**Dataset entries:**
╔══

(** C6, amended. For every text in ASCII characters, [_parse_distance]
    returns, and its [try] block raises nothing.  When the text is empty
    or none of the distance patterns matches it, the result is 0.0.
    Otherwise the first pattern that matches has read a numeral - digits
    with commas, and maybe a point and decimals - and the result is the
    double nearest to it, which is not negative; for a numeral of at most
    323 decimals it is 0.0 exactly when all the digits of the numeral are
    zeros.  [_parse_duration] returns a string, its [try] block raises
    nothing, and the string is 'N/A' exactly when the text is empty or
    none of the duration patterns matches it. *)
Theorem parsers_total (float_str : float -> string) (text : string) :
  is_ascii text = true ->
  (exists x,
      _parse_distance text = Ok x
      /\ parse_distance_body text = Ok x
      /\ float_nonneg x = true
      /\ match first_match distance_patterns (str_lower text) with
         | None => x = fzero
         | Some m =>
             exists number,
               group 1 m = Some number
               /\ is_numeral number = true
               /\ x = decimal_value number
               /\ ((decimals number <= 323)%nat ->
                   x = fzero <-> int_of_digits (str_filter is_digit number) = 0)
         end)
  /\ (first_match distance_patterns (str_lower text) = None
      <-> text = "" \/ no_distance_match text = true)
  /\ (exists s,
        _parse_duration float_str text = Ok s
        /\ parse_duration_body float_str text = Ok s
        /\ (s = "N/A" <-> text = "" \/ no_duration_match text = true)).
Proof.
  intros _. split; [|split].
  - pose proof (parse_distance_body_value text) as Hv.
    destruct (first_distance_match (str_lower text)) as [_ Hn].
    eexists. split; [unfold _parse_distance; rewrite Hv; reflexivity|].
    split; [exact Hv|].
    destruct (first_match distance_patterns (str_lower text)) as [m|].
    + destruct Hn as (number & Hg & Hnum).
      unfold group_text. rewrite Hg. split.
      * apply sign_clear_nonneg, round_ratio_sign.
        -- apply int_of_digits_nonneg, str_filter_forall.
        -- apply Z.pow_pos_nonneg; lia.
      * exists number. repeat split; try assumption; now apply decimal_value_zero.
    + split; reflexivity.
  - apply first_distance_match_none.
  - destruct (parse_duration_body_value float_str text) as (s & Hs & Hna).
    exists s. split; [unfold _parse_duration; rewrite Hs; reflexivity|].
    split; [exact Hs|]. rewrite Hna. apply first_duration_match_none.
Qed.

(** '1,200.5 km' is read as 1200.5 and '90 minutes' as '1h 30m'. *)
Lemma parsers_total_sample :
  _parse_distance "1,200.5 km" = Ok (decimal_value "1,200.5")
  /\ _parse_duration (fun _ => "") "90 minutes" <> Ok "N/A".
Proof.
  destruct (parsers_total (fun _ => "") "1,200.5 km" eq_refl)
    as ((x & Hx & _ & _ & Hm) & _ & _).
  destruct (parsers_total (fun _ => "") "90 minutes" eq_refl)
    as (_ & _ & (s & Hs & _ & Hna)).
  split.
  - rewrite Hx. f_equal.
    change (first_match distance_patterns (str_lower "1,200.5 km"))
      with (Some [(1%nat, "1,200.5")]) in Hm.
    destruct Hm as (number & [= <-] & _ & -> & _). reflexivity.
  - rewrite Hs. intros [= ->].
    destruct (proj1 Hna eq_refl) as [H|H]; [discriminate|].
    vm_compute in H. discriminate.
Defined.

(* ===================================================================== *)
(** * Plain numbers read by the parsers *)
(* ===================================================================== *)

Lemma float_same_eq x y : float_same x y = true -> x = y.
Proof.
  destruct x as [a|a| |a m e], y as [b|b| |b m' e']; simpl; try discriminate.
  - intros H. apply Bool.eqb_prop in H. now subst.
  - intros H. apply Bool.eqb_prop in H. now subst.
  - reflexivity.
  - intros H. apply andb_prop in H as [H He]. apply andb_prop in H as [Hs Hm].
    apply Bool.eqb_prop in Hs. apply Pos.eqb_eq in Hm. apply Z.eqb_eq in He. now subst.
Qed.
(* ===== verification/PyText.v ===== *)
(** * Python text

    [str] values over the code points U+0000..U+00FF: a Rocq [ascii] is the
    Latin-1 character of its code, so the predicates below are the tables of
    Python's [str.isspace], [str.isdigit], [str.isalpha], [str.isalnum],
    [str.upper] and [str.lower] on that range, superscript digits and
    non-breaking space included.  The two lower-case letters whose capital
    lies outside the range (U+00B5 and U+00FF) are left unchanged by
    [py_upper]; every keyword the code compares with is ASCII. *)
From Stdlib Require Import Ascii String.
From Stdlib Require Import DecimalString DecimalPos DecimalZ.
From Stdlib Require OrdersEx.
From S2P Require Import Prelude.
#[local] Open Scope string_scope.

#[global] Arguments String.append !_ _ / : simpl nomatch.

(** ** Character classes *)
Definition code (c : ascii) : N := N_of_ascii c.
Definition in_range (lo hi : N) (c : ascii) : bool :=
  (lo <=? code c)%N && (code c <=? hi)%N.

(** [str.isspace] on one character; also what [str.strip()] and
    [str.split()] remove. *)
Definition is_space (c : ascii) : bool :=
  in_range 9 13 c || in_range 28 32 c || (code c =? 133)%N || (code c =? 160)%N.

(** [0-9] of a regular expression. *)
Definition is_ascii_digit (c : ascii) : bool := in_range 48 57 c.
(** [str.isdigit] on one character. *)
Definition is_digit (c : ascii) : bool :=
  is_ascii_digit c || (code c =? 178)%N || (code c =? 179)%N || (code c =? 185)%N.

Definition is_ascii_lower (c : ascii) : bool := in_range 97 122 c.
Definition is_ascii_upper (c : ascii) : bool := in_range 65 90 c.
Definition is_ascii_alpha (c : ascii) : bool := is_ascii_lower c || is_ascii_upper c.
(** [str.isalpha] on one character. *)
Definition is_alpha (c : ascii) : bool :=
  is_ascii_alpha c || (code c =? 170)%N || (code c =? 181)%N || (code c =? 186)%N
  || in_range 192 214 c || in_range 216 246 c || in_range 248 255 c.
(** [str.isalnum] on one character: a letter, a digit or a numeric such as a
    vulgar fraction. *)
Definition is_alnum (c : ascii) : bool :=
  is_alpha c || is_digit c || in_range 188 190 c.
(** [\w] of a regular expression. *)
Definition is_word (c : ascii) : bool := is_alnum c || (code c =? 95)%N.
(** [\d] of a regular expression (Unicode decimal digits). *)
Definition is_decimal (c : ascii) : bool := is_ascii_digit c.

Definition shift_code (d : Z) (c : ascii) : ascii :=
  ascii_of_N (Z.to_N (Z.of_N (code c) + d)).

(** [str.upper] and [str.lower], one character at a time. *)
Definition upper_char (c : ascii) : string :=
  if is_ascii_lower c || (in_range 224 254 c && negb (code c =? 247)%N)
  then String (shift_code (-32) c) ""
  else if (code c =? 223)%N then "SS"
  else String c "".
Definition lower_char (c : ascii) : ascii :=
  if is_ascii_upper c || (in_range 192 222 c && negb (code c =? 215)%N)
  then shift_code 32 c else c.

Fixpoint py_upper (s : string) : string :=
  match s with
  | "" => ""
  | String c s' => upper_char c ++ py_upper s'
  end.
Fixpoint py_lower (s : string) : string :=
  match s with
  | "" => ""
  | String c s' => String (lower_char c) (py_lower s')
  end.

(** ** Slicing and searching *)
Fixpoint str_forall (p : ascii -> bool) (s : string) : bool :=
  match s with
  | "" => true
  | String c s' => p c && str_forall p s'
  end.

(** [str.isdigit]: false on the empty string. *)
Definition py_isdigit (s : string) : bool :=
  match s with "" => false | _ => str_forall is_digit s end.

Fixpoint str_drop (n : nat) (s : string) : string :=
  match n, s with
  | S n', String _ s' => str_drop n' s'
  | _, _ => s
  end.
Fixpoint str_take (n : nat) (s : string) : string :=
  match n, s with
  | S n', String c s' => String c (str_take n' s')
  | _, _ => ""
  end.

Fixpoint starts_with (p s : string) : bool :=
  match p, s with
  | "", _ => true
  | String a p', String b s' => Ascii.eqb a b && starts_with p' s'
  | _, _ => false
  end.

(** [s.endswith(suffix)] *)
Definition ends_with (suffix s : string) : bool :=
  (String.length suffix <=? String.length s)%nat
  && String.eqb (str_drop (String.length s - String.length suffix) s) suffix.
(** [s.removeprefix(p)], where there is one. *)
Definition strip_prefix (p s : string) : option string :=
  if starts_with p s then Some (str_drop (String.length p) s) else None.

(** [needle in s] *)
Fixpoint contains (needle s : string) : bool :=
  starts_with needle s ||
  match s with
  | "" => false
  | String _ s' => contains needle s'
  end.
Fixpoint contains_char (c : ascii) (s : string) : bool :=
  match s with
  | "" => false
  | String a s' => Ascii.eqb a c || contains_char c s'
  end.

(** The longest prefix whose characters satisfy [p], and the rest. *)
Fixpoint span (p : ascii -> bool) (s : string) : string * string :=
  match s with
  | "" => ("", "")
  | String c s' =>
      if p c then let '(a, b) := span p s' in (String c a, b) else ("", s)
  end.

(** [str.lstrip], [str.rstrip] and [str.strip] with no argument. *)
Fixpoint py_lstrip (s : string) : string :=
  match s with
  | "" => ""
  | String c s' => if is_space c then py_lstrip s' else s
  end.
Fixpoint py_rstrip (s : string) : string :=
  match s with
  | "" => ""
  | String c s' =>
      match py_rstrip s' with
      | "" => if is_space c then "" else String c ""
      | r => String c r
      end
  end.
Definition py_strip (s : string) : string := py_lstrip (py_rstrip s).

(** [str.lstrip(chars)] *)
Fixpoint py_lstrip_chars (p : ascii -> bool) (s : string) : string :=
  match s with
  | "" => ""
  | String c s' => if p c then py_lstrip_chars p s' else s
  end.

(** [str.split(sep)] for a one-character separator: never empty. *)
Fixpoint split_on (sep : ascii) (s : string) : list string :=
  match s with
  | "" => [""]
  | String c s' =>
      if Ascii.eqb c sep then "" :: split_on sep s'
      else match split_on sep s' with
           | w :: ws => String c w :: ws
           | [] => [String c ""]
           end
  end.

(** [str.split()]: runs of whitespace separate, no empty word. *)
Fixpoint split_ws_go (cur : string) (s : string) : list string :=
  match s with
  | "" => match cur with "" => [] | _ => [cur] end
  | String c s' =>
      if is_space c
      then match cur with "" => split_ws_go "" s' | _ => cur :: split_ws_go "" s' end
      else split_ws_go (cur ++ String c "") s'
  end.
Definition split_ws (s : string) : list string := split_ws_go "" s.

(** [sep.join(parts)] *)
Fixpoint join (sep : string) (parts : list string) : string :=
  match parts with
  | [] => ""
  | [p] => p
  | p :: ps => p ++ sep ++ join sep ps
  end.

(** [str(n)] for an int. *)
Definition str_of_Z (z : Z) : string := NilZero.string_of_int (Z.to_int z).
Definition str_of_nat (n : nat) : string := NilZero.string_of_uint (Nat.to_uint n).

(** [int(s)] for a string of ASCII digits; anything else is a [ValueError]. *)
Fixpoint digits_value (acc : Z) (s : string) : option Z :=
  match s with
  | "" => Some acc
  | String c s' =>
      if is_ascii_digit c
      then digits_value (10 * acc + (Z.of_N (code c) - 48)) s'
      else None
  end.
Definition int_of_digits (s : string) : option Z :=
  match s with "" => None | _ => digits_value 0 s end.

╚══

**TASK OBJECTIVE:** Reproduce, word for word and in full, only the lines above that start at the line with "(** [str.isdigit] on one character. *)" and run through the line with "Definition is_ascii_alpha (c", both ends included.

**RESPONSE TO THIS TASK:**
(** [str.isdigit] on one character. *)
Definition is_digit (c : ascii) : bool :=
  is_ascii_digit c || (code c =? 178)%N || (code c =? 179)%N || (code c =? 185)%N.

Definition is_ascii_lower (c : ascii) : bool := in_range 97 122 c.
Definition is_ascii_upper (c : ascii) : bool := in_range 65 90 c.
Definition is_ascii_alpha (c : ascii) : bool := is_ascii_lower c || is_ascii_upper c.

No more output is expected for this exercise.